Voter statement appears on wrong side as Elections switches referendum sides


By Taxpayers Association of Oregon

OregonWatchdog.com

For nearly 100 years the referendum petition process has been about letting the public vote yes/no on a just passed bill.

It is clearly spelled out in the Oregon Constitution.

It is reinforced in the Washington County Charter.

We are familiar with referendums because we were the Chief Petitioner for a successful statewide referendum 19 years ago (Measure 30) and we have worked on many referendums ever since.

Our extensive experience has shown us that politicians dislike referendums because they must convince the public to get a YES vote at the ballot where the burden is greater.

Somewhere along the way, the politicians experimented with a way to reverse a referendum language and therefore put the burden on voters to obtain the YES vote instead of politicians.
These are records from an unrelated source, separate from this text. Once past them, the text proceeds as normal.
Definition flag (c : ascii) (b : bool) : list item := if b then [Flag c] else [].
Definition valued (c : ascii) (v : option string) : list item :=
  match v with Some a => [Separate c a] | None => [] end.
Definition numbered (c : ascii) (v : Z) : list item := if v =? 0 then [] else [Joined c (fmt_d v)].

(** Words, each followed by a comma. *)
Fixpoint comma_text (l : list string) : string :=
  match l with [] => EmptyString | w :: l => w +:+ String "," (comma_text l) end.

Definition spec_word (s : range_spec) : string :=
  (if mode s =? PT_RANGE_TRACESTOP then "stop:" else "") +:+
  (if is_symbol s then symbol s else show_range (start s) (stop s)).

(** The command line that asks for the settings: [-K] for the kernel, [-P 3]
    for a PSB encoding, and so on. *)
Definition option_items (o : options) : list item :=
  [Separate "f" (fmt_word (o_fmt o)); Separate "s" (o_bufsize_str o)] ++
  valued "b" (o_backend o) ++ valued "o" (o_pt_output o) ++ valued "d" (o_duration o) ++
  numbered "m" (o_maxrecords o) ++
  (if o_all_threads o then [Separate "T" "all"]
   else match o_requested o with
        | [] => [Separate "T" (fmt_d (o_tid o))]
        | l => [Separate "T" (comma_text (map fmt_d l))]
        end) ++
  map (fun s => Separate "r" (spec_word s)) (o_specs o) ++
  flag "A" (o_no_aslr o) ++ numbered "P" (o_psb o) ++ numbered "M" (o_mtc o) ++ numbered "Y" (o_cyc o) ++
  flag "C" (o_timing o) ++ flag "W" (o_ptwrite o) ++ flag "K" (o_os o) ++ flag "n" (o_dryrun o) ++
  match o_filter o with
  | [] => []
  | fs => [Separate "F" (comma_text (map (default EmptyString) fs))]
  end ++ flag "p" (o_pause o).

Definition render_options (o : options) : list string := concat (map render_item (option_items o)).

(** Settings a command line can ask for. *)
Definition spec_word_ok (s : range_spec) : Prop :=
  (mode s = PT_RANGE_FILTER \/ mode s = PT_RANGE_TRACESTOP) /\
  if is_symbol s then
    start s = 0 /\ stop s = 0 /\ symbol s <> EmptyString /\
    (String.length (symbol s) < RANGE_SPEC_SYMLEN)%nat /\
    scan_lit "0x" (symbol s) = None /\ has_prefix "stop:" (symbol s) = false
  else symbol s = EmptyString /\ is_u64 (start s) /\ is_u64 (stop s).

Definition filter_word_ok (w : option string) : Prop :=
  match w with Some w => w <> EmptyString /\ str_forall (fun c => negb (Ascii.eqb c ",")) w = true | None => False end.

Record askable (o : options) : Prop := {
  ask_records : is_i32 (o_maxrecords o); ask_tid : is_i32 (o_tid o);
  ask_threads : if o_all_threads o then o_tid o = 0 /\ o_requested o = []
                else match o_requested o with
                     | [] => True
                     | t :: l => o_tid o = t /\ Forall is_i32 (t :: l) /\ Z.of_nat (length (t :: l)) <= MAX_THREADS
                     end;
  ask_specs : (length (o_specs o) <= 2)%nat /\ Forall spec_word_ok (o_specs o);
  ask_psb : 0 <= o_psb o <= 15; ask_mtc : 0 <= o_mtc o <= 15; ask_cyc : 0 <= o_cyc o <= 15;
  ask_filter : Forall filter_word_ok (o_filter o) }.

Lemma atoi_fmt_d n : is_i32 n -> atoi (fmt_d n) = n.
Proof.
  intros Hn. unfold atoi, strtol. rewrite <- (str_app_nil_r (fmt_d n)), scan_int_fmt_d by done.
  cbn [fst]. rewrite sat_i64_abs by done. by apply i32_small.
Qed.

Lemma strtok_word w cur s :
  str_forall (fun c => negb (Ascii.eqb c ",")) w = true -> cur +:+ w <> EmptyString ->
  strtok_aux "," cur (w +:+ String "," s) = (cur +:+ w) :: strtok "," s.
Proof.
  revert cur. induction w as [|c w IH]; intros cur Hw Hne.
  - rewrite str_app_nil_r in *. cbn. by destruct cur.
  - cbn [str_forall] in Hw. apply andb_true_iff in Hw as [Hc Hw]. apply negb_true_iff in Hc.
    change (strtok_aux "," cur (String c w +:+ String "," s)) with
      (if Ascii.eqb c "," then match cur with EmptyString => strtok_aux "," EmptyString (w +:+ String "," s)
                               | _ => cur :: strtok_aux "," EmptyString (w +:+ String "," s) end
       else strtok_aux "," (cur +:+ String c EmptyString) (w +:+ String "," s)).
    rewrite Hc, IH; [|done|by destruct cur]. f_equal. by rewrite <- str_app_assoc.
Qed.

Lemma strtok_comma_text l :
  Forall (fun w => w <> EmptyString /\ str_forall (fun c => negb (Ascii.eqb c ",")) w = true) l ->
  strtok "," (comma_text l) = l.
Proof.
  induction 1 as [|w l [Hne Hw] _ IH]; [done|]. cbn [comma_text]. unfold strtok. rewrite strtok_word by done.
  change (strtok "," (comma_text l)) with (strtok "," (comma_text l)). by rewrite IH.
Qed.

Lemma spec_word_parse s : spec_word_ok s -> parse_range_spec (spec_word s) = Some s.
Proof.
  destruct s as [b st sp sy md]. unfold spec_word_ok, spec_word. cbn [is_symbol start stop symbol mode].
  intros [Hm H]. destruct b.
  - destruct H as (-> & -> & Hne & Hl & H0 & Hs).
    assert (Hscan : sscanf [Lit "0x"; LX; Lit ":0x"; LX] sy = []).
    { cbn [sscanf scan_conv]. by rewrite H0. }
    unfold parse_range_spec. destruct Hm as [-> | ->].
    + change ((if PT_RANGE_FILTER =? PT_RANGE_TRACESTOP then "stop:" else "") +:+ sy) with sy.
      rewrite Hs. rewrite Hscan, (proj2 (String.eqb_neq _ _) Hne), (proj2 (Nat.leb_gt _ _) Hl). done.
    + change ((if PT_RANGE_TRACESTOP =? PT_RANGE_TRACESTOP then "stop:" else "") +:+ sy) with ("stop:" +:+ sy).
      rewrite has_prefix_app.
      change (str_drop 5 ("stop:" +:+ sy)) with sy. rewrite Hscan, (proj2 (String.eqb_neq _ _) Hne), (proj2 (Nat.leb_gt _ _) Hl). done.
  - destruct H as (-> & Ha & Hb). destruct Hm as [-> | ->].
    + exact (parse_range_roundtrip st sp false Ha Hb).
    + exact (parse_range_roundtrip st sp true Ha Hb).
Qed.

(** With memory the filter's names come back, and memory stays available. *)
Lemma comma_list_ok l m :
  mem_ok m -> Forall filter_word_ok l ->
  exists m', comma_list (comma_text (map (default EmptyString) l)) m = Some (l, m') /\ mem_ok m'.
Proof.
  intros Hm Hl. unfold comma_list. set (s := comma_text _).
  assert (Hs : strtok "," s = map (default EmptyString) l).
  { apply strtok_comma_text, Forall_map. eapply Forall_impl; [exact Hl|]. by intros [w|]. }
  destruct (strdup_ok s m Hm) as (m1 & -> & _ & Hm1). cbn [mbind option_bind].
  destruct (malloc_ok m1 Hm1) as (m2 & -> & _ & Hm2).
  destruct (strdup_ok s m2 Hm2) as (m3 & -> & _ & Hm3). cbn [mbind option_bind chars]. rewrite Hs.
  clear -Hl Hm3. revert m3 Hm3. induction Hl as [|[w|] l Hw _ IH]; intros m Hm; [by exists m| |done].
  cbn [map copy_tokens]. change (default EmptyString (Some w)) with w. destruct (strdup_ok w m Hm) as (m4 & -> & _ & Hm4). cbn [mbind option_bind].
  destruct (IH m4 Hm4) as (m5 & -> & Hm5). by exists m5.
Qed.

Section reading.
Context (sw : ascii -> string -> options * mem -> option ((options * mem) + Z)).
Context (Hsw : forall c, c <> "A"%char -> sw c = session_option c).

Lemma read_flag c b o m set :
  sw c EmptyString (o, m) = go (set true o) m -> set false o = o ->
  items_apply sw (flag c b) (o, m) = Some (inl (set b o, m)).
Proof using. intros E H. destruct b; cbn [flag items_apply item_apply]; [by rewrite E|by rewrite H]. Qed.

Lemma read_valued c v o m set :
  (forall a, sw c a (o, m) = go (set (Some a) o) m) -> set None o = o ->
  items_apply sw (valued c v) (o, m) = Some (inl (set v o, m)).
Proof using. intros E H. destruct v; cbn [valued items_apply item_apply]; [by rewrite E|by rewrite H]. Qed.

Lemma read_numbered c v o m set :
  (v <> 0 -> sw c (fmt_d v) (o, m) = go (set v o) m) -> set 0 o = o ->
  items_apply sw (numbered c v) (o, m) = Some (inl (set v o, m)).
Proof using.
  intros E H. unfold numbered. case_bool; to_prop; [subst; cbn [items_apply]; by rewrite H|].
  cbn [items_apply item_apply]. by rewrite E.
Qed.

Lemma read_bounded c lo v o m set :
  (forall a, sw c a (o, m) = bounded_option lo (atoi a) set o m) -> lo <= 1 -> 0 <= v <= 15 -> set 0 o = o ->
  items_apply sw (numbered c v) (o, m) = Some (inl (set v o, m)).
Proof using.
  intros E Hlo Hv. apply read_numbered. intros Hne. rewrite E, atoi_fmt_d by (unfold is_i32; lia).
  unfold bounded_option. replace ((v <? lo) || (15 <? v))%bool with false by lia. done.
Qed.

Lemma read_specs specs o m :
  (length (o_specs o) + length specs <= 2)%nat -> Forall spec_word_ok specs ->
  items_apply sw (map (fun s => Separate "r" (spec_word s)) specs) (o, m) =
  Some (inl (with_specs (o_specs o ++ specs) o, m)).
Proof using Hsw.
  intros Hl Hok. revert o Hl. induction Hok as [|s specs Hs _ IH]; intros o Hl.
  - cbn. rewrite app_nil_r. by destruct o.
  - cbn [map items_apply item_apply length] in *. rewrite Hsw by done. cbn [session_option].
    replace (2 <=? length (o_specs o))%nat with false by (symmetry; apply Nat.leb_gt; lia).
    rewrite (spec_word_parse s Hs). unfold go.
    rewrite IH; [|destruct o; cbn; rewrite length_app; cbn in *; lia]. destruct o. cbn. by rewrite <- app_assoc.
Qed.
End reading.

Definition comma_free (w : string) : bool := str_forall (fun c => negb (Ascii.eqb c ",")) w.

Lemma has_comma_text w l : has_comma (comma_text (w :: l)) = true.
Proof. unfold has_comma. cbn [comma_text]. rewrite str_forall_app. cbn [str_forall]. by rewrite andb_false_r. Qed.

Lemma fmt_d_word n : fmt_d n <> EmptyString /\ comma_free (fmt_d n) = true.
Proof.
  assert (Hd : forall n, 0 <= n -> fmt_u n <> EmptyString /\ comma_free (fmt_u n) = true).
  { intros x Hx. destruct (digits_spec 10 x) as (_ & Hf & Hne); [lia|done|]. unfold fmt_u.
    split; [by destruct (digits 10 x)|]. unfold comma_free. induction Hf as [|d l Hdd _ IH]; [done|].
    cbn [string_of_digits str_forall]. pose proof (digit_char_range d ltac:(lia)) as Hc. cbn zeta in Hc.
    apply andb_true_iff. split.
    - apply negb_true_iff, Ascii.eqb_neq. intros E. rewrite E in Hc. vm_compute in Hc. lia.
    - destruct l; [done|by apply IH]. }
  unfold fmt_d. case_bool; to_prop; [|apply Hd; lia]. destruct (Hd (- n) ltac:(lia)) as [_ H]. by split.
Qed.

Lemma threads_text l : strtok "," (comma_text (map fmt_d l)) = map fmt_d l.
Proof. apply strtok_comma_text, Forall_map, Forall_true. intros n. apply fmt_d_word. Qed.

Lemma read_requested t l o m :
  mem_ok m -> Forall is_i32 (t :: l) -> Z.of_nat (length (t :: l)) <= MAX_THREADS ->
  exists m', thread_option (comma_text (map fmt_d (t :: l))) o m = go (with_tid t (with_requested (t :: l) o)) m' /\
    mem_ok m'.
Proof.
  intros Hm Hl Hn. unfold thread_option. set (s := comma_text _).
  assert (Hc : has_comma s = true) by apply (has_comma_text (fmt_d t) (map fmt_d l)).
  assert (Hall : String.eqb s "all" = false).
  { apply String.eqb_neq. intros E. by rewrite E in Hc. }
  rewrite Hall, Hc. subst s.
  destruct (strdup_ok (comma_text (map fmt_d (t :: l))) m Hm) as (m1 & -> & _ & Hm1). cbn [mbind option_bind chars].
  exists m1. split; [|done]. rewrite threads_text, firstn_all2 by (rewrite length_map; lia).
  rewrite map_map, (map_ext_in _ (fun n => n)); [by rewrite map_id|].
  intros n Hin. rewrite Forall_forall in Hl. apply atoi_fmt_d, Hl. by apply list_elem_of_In.
Qed.

(** The switch goes through the rendered settings one by one. *)
Lemma items_read sw o m :
  (forall c, c <> "A"%char -> sw c = session_option c) ->
  (o_no_aslr o = true -> sw "A"%char = fun _ s => go (with_no_aslr true s.1) s.2) ->
  askable o -> mem_ok m ->
  exists m', items_apply sw (option_items o) (default_options, m) = Some (inl (o, m')) /\ mem_ok m'.
Proof.
  intros Hsw HA Ho Hm. unfold option_items.
  assert (Hs : forall c, c <> "A"%char -> forall a s, sw c a s = session_option c a s) by (intros c Hc a s; by rewrite Hsw).
  erewrite items_apply_app.
  2:{ cbn [items_apply item_apply]. rewrite Hs by done. cbn [session_option].
      assert (parse_fmt (fmt_word (o_fmt o)) = Some (o_fmt o)) as -> by by destruct (o_fmt o).
      unfold go. rewrite Hs by done. reflexivity. }
  erewrite items_apply_app; [|by apply (read_valued _ _ _ _ _ with_backend); [intros a; rewrite Hs|]].
  erewrite items_apply_app; [|by apply (read_valued _ _ _ _ _ with_pt_output); [intros a; rewrite Hs|]].
  erewrite items_apply_app; [|by apply (read_valued _ _ _ _ _ with_duration); [intros a; rewrite Hs|]].
  erewrite items_apply_app.
  2:{ apply (read_numbered _ _ _ _ _ with_maxrecords); [|done]. intros _. rewrite Hs by done. cbn [session_option].
      by rewrite atoi_fmt_d by apply Ho. }
  match goal with |- context [items_apply sw _ (?o0, m)] => set (o1 := o0) end.
  assert (exists o2 m2, items_apply sw (if o_all_threads o then [Separate "T" "all"]
      else match o_requested o with
           | [] => [Separate "T" (fmt_d (o_tid o))]
           | l => [Separate "T" (comma_text (map fmt_d l))] end) (o1, m) = Some (inl (o2, m2)) /\ mem_ok m2 /\
      o2 = with_all_threads (o_all_threads o) (with_tid (o_tid o) (with_requested (o_requested o) o1)))
    as (o2 & m2 & E2 & Hm2 & Ho2).
  { pose proof (ask_threads o Ho) as Ht. destruct (o_all_threads o).
    - destruct Ht as [-> ->]. cbn [items_apply item_apply]. rewrite Hs by done. by eexists _, m.
    - destruct (o_requested o) as [|t l] eqn:El; cbn [items_apply item_apply]; rewrite Hs by done; cbn [session_option].
      + unfold thread_option. destruct (fmt_d_word (o_tid o)) as [_ Hc].
        assert (has_comma (fmt_d (o_tid o)) = false) as -> by (unfold has_comma; fold (comma_free (fmt_d (o_tid o))); by rewrite Hc).
        assert (String.eqb (fmt_d (o_tid o)) "all" = false) as ->.
        { apply String.eqb_neq. intros E. pose proof (atoi_fmt_d (o_tid o) (ask_tid o Ho)) as Ea.
          rewrite E in Ea. change (atoi "all") with 0 in Ea. by rewrite <- Ea in E. }
        rewrite atoi_fmt_d by apply Ho. by eexists _, m.
      + destruct Ht as (-> & Hi & Hn). destruct (read_requested t l o1 m Hm Hi Hn) as (m2 & -> & Hm2).
        by eexists _, m2. }
  erewrite items_apply_app by exact E2. subst o2 o1.
  erewrite items_apply_app; [|apply (read_specs sw Hsw (o_specs o)); apply Ho]. cbn [o_specs app].
  erewrite items_apply_app.
  2:{ instantiate (1 := (with_no_aslr (o_no_aslr o) _, m2)).
      destruct (o_no_aslr o); cbn [flag items_apply item_apply]; [by rewrite HA|reflexivity]. }
  erewrite items_apply_app;
    [|by apply (read_bounded _ _ 0 _ _ _ with_psb); [intros a; rewrite Hs|lia|apply Ho|]].
  erewrite items_apply_app;
    [|by apply (read_bounded _ _ 1 _ _ _ with_mtc); [intros a; rewrite Hs|lia|apply Ho|]].
  erewrite items_apply_app;
    [|by apply (read_bounded _ _ 1 _ _ _ with_cyc); [intros a; rewrite Hs|lia|apply Ho|]].
  erewrite items_apply_app; [|by apply (read_flag _ _ _ _ _ with_timing); [rewrite Hs|]].
  erewrite items_apply_app; [|by apply (read_flag _ _ _ _ _ with_ptwrite); [rewrite Hs|]].
  erewrite items_apply_app; [|by apply (read_flag _ _ _ _ _ with_os); [rewrite Hs|]].
  erewrite items_apply_app; [|by apply (read_flag _ _ _ _ _ with_dryrun); [rewrite Hs|]].
  match goal with |- context [items_apply sw _ (?o0, m2)] => set (o3 := o0) end.
  assert (exists m3, items_apply sw (match o_filter o with
      | [] => [] | fs => [Separate "F" (comma_text (map (default EmptyString) fs))] end) (o3, m2) =
      Some (inl (with_filter (o_filter o) o3, m3)) /\ mem_ok m3) as (m3 & E3 & Hm3).
  { pose proof (ask_filter o Ho) as Hf. destruct (o_filter o) as [|w ws]; [by exists m2|].
    cbn [items_apply item_apply]. rewrite Hs by done. cbn [session_option].
    destruct (comma_list_ok (w :: ws) m2 Hm2 Hf) as (m3 & -> & Hm3). by exists m3. }
  erewrite items_apply_app by exact E3. exists m3. split; [|done].
  rewrite (read_flag sw "p" _ _ _ with_pause) by (by rewrite ?Hs). subst o3. by destruct o.
Qed.
(* ===== verification/Collapsed.v ===== *)
(** decode.c: collapsed stacks (-o collapsed) and their Speedscope export. *)

From Stdlib Require Import ZArith Lia Ascii String.
From stdpp Require Import base list strings sets gmap sorting.
From S2P Require Import Prelude CLib Types Format CallTree Profile.

Definition MAX_COLLAPSED_STACKS : Z := 4096.
Definition MAX_STACK_DEPTH : nat := 256.
Definition STACK_BUF : nat := Z.to_nat 8192.

Record collapsed_entry := { c_stack : string; c_count : Z }.

(** [names] holds [names[0 .. depth - 1]]. *)
Record collapsed := {
  c_entries : list collapsed_entry; c_capacity : Z; names : list string;
  c_prev_class : pt_insn_class }.

(** * Operations *)

Definition collapsed_init : collapsed :=
  {| c_entries := []; c_capacity := 0; names := []; c_prev_class := ptic_error |}.

(** What building the stack string gives: no stack, the text, or a write of
    the terminator past the end of [buf], at the given index. *)
Inductive built := NoStack | Built (s : string) | OutOfBounds (index : nat).

(** The loop over the names: [buf] is the text written so far (cut at the
    buffer's size) and [off] the offset, which counts the characters that did
    not fit. *)
Fixpoint build_loop (first : bool) (nms : list string) (buf : string) (off : nat) : string * nat :=
  match nms with
  | [] => (buf, off)
  | n :: nms =>
      let '(buf, off) :=
        if negb first && (off <? STACK_BUF - 1)%nat then (buf +:+ ";", S off) else (buf, off) in
      let buf := buf +:+ str_take (STACK_BUF - off - 1) n in
      let off := (off + String.length n)%nat in
      if (STACK_BUF - 1 <=? off)%nat then (buf, off) else build_loop false nms buf off
  end.

Definition collapsed_build_stack (col : collapsed) : built :=
  match names col with
  | [] => NoStack
  | nms =>
      let '(buf, off) := build_loop true nms EmptyString 0 in
      if (off <? STACK_BUF)%nat then Built buf else OutOfBounds off
  end.

Definition set_entries (es : list collapsed_entry) (cap : Z) (col : collapsed) : collapsed :=
  {| c_entries := es; c_capacity := cap; names := names col; c_prev_class := c_prev_class col |}.

Definition bump (e : collapsed_entry) : collapsed_entry :=
  {| c_stack := c_stack e; c_count := c_count e + 1 |}.

(** [None] when the terminator is written out of bounds. *)
Definition collapsed_count_stack (col : collapsed) (m : mem) : option (collapsed * mem) :=
  match collapsed_build_stack col with
  | OutOfBounds _ => None
  | NoStack => Some (col, m)
  | Built s =>
      let '(stack, m) := strdup s m in
      match stack with
      | None => Some (col, m)
      | Some stack =>
          let s := chars stack in
          match find_index (fun e => String.eqb (c_stack e) s) (c_entries col) with
          | Some i => Some (set_entries (alter bump i (c_entries col)) (c_capacity col) col, m)
          | None =>
              let e := {| c_stack := s; c_count := 1 |} in
              if c_capacity col <=? Z.of_nat (length (c_entries col)) then
                let newcap := grow 256 (c_capacity col) in
                let newcap := if MAX_COLLAPSED_STACKS <? newcap then MAX_COLLAPSED_STACKS else newcap in
                if newcap <=? Z.of_nat (length (c_entries col)) then Some (col, m)
                else
                  let '(r, m) := malloc m in
                  match r with
                  | None => Some (col, m)
                  | Some _ => Some (set_entries (c_entries col ++ [e]) newcap col, m)
                  end
              else Some (set_entries (c_entries col ++ [e]) (c_capacity col) col, m)
          end
      end
  end.

Definition set_names (ns : list string) (col : collapsed) : collapsed :=
  {| c_entries := c_entries col; c_capacity := c_capacity col; names := ns;
     c_prev_class := c_prev_class col |}.

Definition set_class (c : pt_insn_class) (col : collapsed) : collapsed :=
  {| c_entries := c_entries col; c_capacity := c_capacity col; names := names col;
     c_prev_class := c |}.

Definition collapsed_record (col : collapsed) (ev : insn_event) (m : mem) : option (collapsed * mem) :=
  let col :=
    match ev_sym ev with
    | Some sym =>
        if (ev_ip ev =? s_addr sym) && is_call (c_prev_class col) then
          if (length (names col) <? MAX_STACK_DEPTH)%nat
          then set_names (names col ++ [chars (s_name sym)]) col else col
        else col
    | None => col
    end in
  '(col, m) ← (if is_return (ev_class ev) then
                 '(col, m) ← collapsed_count_stack col m;
                 Some (set_names (removelast (names col)) col, m)
               else Some (col, m));
  Some (set_class (ev_class ev) col, m).

Fixpoint collapsed_record_all (col : collapsed) (evs : list insn_event) (m : mem)
    : option (collapsed * mem) :=
  match evs with
  | [] => Some (col, m)
  | ev :: evs => '(col, m) ← collapsed_record col ev m; collapsed_record_all col evs m
  end.

Definition collapsed_cmp_count (ea eb : collapsed_entry) : Z := i32 (c_count eb - c_count ea).

(** The function part of a frame, after its last colon. *)
Definition frame_func (tok : string) : string := default tok (after_last ":" tok).

(** Whether the filter has a token's function; [None] for a null name. *)
Fixpoint tokens_match (opts : option pt_decode_opts) (toks : list string) : option bool :=
  match toks with
  | [] => Some false
  | tok :: toks =>
      b ← filter_matches opts (Some (frame_func tok));
      if (b : bool) then Some true else tokens_match opts toks
  end.

(** [None] is a crash: the copy of the stack, used unchecked, or a null name
    of the filter. *)
Definition collapsed_stack_matches (stack : string) (opts : option pt_decode_opts) (m : mem)
    : option (bool * mem) :=
  match opts with
  | None => Some (true, m)
  | Some o =>
      match filter_funcs o with
      | [] => Some (true, m)
      | _ =>
          let '(s, m) := strdup stack m in
          s ← s; b ← tokens_match opts (strtok ";" (chars s)); Some (b, m)
      end
  end.

Definition collapsed_line (e : collapsed_entry) : string := c_stack e +:+ " " +:+ fmt_d (c_count e).

Fixpoint print_entries (opts : option pt_decode_opts) (es : list collapsed_entry) (m : mem)
    : option (list string * mem) :=
  match es with
  | [] => Some ([], m)
  | e :: es =>
      '(b, m) ← collapsed_stack_matches (c_stack e) opts m;
      '(out, m) ← print_entries opts es m;
      Some (if (b : bool) then collapsed_line e :: out else out, m)
  end.

Definition collapsed_print `{QSort} (col : collapsed) (opts : option pt_decode_opts) (m : mem)
    : option (list string * mem) :=
  print_entries opts (qsort collapsed_cmp_count (c_entries col)) m.

Definition collapsed_free (col : collapsed) : collapsed :=
  {| c_entries := []; c_capacity := 0; names := names col; c_prev_class := c_prev_class col |}.

(** ** Speedscope *)

(** The loop over the frames; a frame whose copy could not be allocated is a
    null pointer, and [None] is [strcmp] on it. *)
Fixpoint frame_loop (frames : list (option string)) (nm : string) : option (option nat) :=
  match frames with
  | [] => Some None
  | None :: _ => None
  | Some f :: frames =>
      if String.eqb f nm then Some (Some 0%nat) else i ← frame_loop frames nm; Some (option_map S i)
  end.

(** The index of a frame, and the frames with it. *)
Definition speedscope_frame_idx (frames : arr (option string)) (nm : string) (m : mem)
    : option (nat * arr (option string) * mem) :=
  i ← frame_loop (items frames) nm;
  match i with
  | Some i => Some (i, frames, m)
  | None =>
      '(frames, m) ← arr_reserve 64 frames m;
      let '(f, m) := strdup nm m in
      Some (length (items frames), Arr (items frames ++ [chars <$> f]) (room frames), m)
  end.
A few years ago, citizens in Ontario launched a referendum against a sales tax passed by their City Council and forced the issue on the ballot giving voters the right to vote on it.  Ontario’s government decided to reverse the referendum by forcing citizens to vote YES to OPPOSE the sales tax and vote NO to SUPPORT the sales tax.  It was confusing.  It reversed the method of referendums and more importantly it was unconstitutional.   We issued a lawsuit at the ballot title stage and easily won.   The referendum law and referendum tradition stood — and voters soundly rejected the sales tax at the ballot by simply voting NO.

Now comes 2021-2022, where Washington County politicians speed out a ban on flavored vaping (which is severe enough to shut down numerous small businesses and their life savings with little advanced notice).  Citizens launched a referendum petition and qualified for the ballot.  Because of this, citizens now had a right to vote on the vaping ban with a simple YES or No vote.

Washington County decided to do what Ontario did by reversing the referendum, so that citizens would have the burden of passing a measure and not politicians.  Under this switch, voters would now have to vote YES to OPPOSE the measure and vote NO to SUPPORT the measure.

The Taxpayers Association of Oregon submitted an “opposition” Voter Pamphlet statement to the vaping ban under the “opposition” side, not realizing that Washington County altered the near 100-year process for referendums.

This was not discovered until we looked at the early, advanced County Voter Pamphlet offered online for military/overseas voters.   Even though we discovered it early, it was still too late to do anything.  There was only a little more than a dozen days or so from when our statement was first submitted and when Voters Guides went to the printer.   Our request to move or remove our statement was quickly moot and not possible.

We do not wish to cause confusion at the ballot.  Our confusion is based from the confusion from the Elections Office changing the near 100-year old process (which just happens to benefit politicians).   We saw no public hearing announcing that the County was going to violate their own Charter and the Oregon State Constitution.  Public notices are important because we are tracking 43 different local ballot measures on the May Primary Ballot.  We fear that this is a new trend among Election officials to make changes to election laws without public hearings or public votes as witnessed by numerous complaints making headlines.  We are awaiting a response from the Elections Office as we speak.  Until then, we feel it is important to get our statement out to help fix the situation right away for anyone who sees our voter pamphlet statement.  We want our position to be perfectly understood by every single voter.  We oppose the flavored vaping ban.  We want a yes vote to oppose it — as a yes vote now means to stop the ban (even though it didn’t necessarily mean that a few months ago).   Sounds confusing doesn’t it?

Below is our original statement amended to reflect our intent:

 

STATEMENT ON MEASURE 34-314 TO REPEAL THE VAPING BAN

6 reasons 34-314 is good (we formerly said it was “bad” in original statement)

1. Vaping is one of the most successful ways people quit smoking. Robert H. Shmerling, MD, Senior Faculty Editor, Harvard Health Publishing, said “…an analysis of 61 studies found that e-cigarette use was more effective than other approaches to quitting smoking…” (health.harvard.edu/blog 10/28/21)

2. It destroys small family businesses. Some family businesses put their life savings into their shop, only to have it to vanish in a matter of months because of this product ban.

3. It loses tax revenue. By destroying local small businesses you destroy the vaping tax revenue that is used to help cover health costs and prevention measures.

4. It wrecks legal businesses while boosting illegal ones. By destroying local small businesses you drive sales to the black market/online market which often pay no Oregon vaping tax.

5. It makes vaping more dangerous. When you close local shops you move people to use cheaper online vaping products of which many of these online sales are fake-brands and foreign products which are unregulated and more dangerous.

6. It destroys one business while the same shop across the street (county line) is untouched. County bans don’t work. They are unfair.

Taxpayers Association of Oregon
urges a Yes vote on 34-314 (former statement urged a “no” vote)

For more information go to OregonWatchdog.com.
The Taxpayers Association of Oregon has been fighting high taxes and government waste, fraud and abuse for over 20 years.

Please spread the word that this product ban is unfair and harmful and to vote YES to 34-314 to oppose the Washington County vaping ban.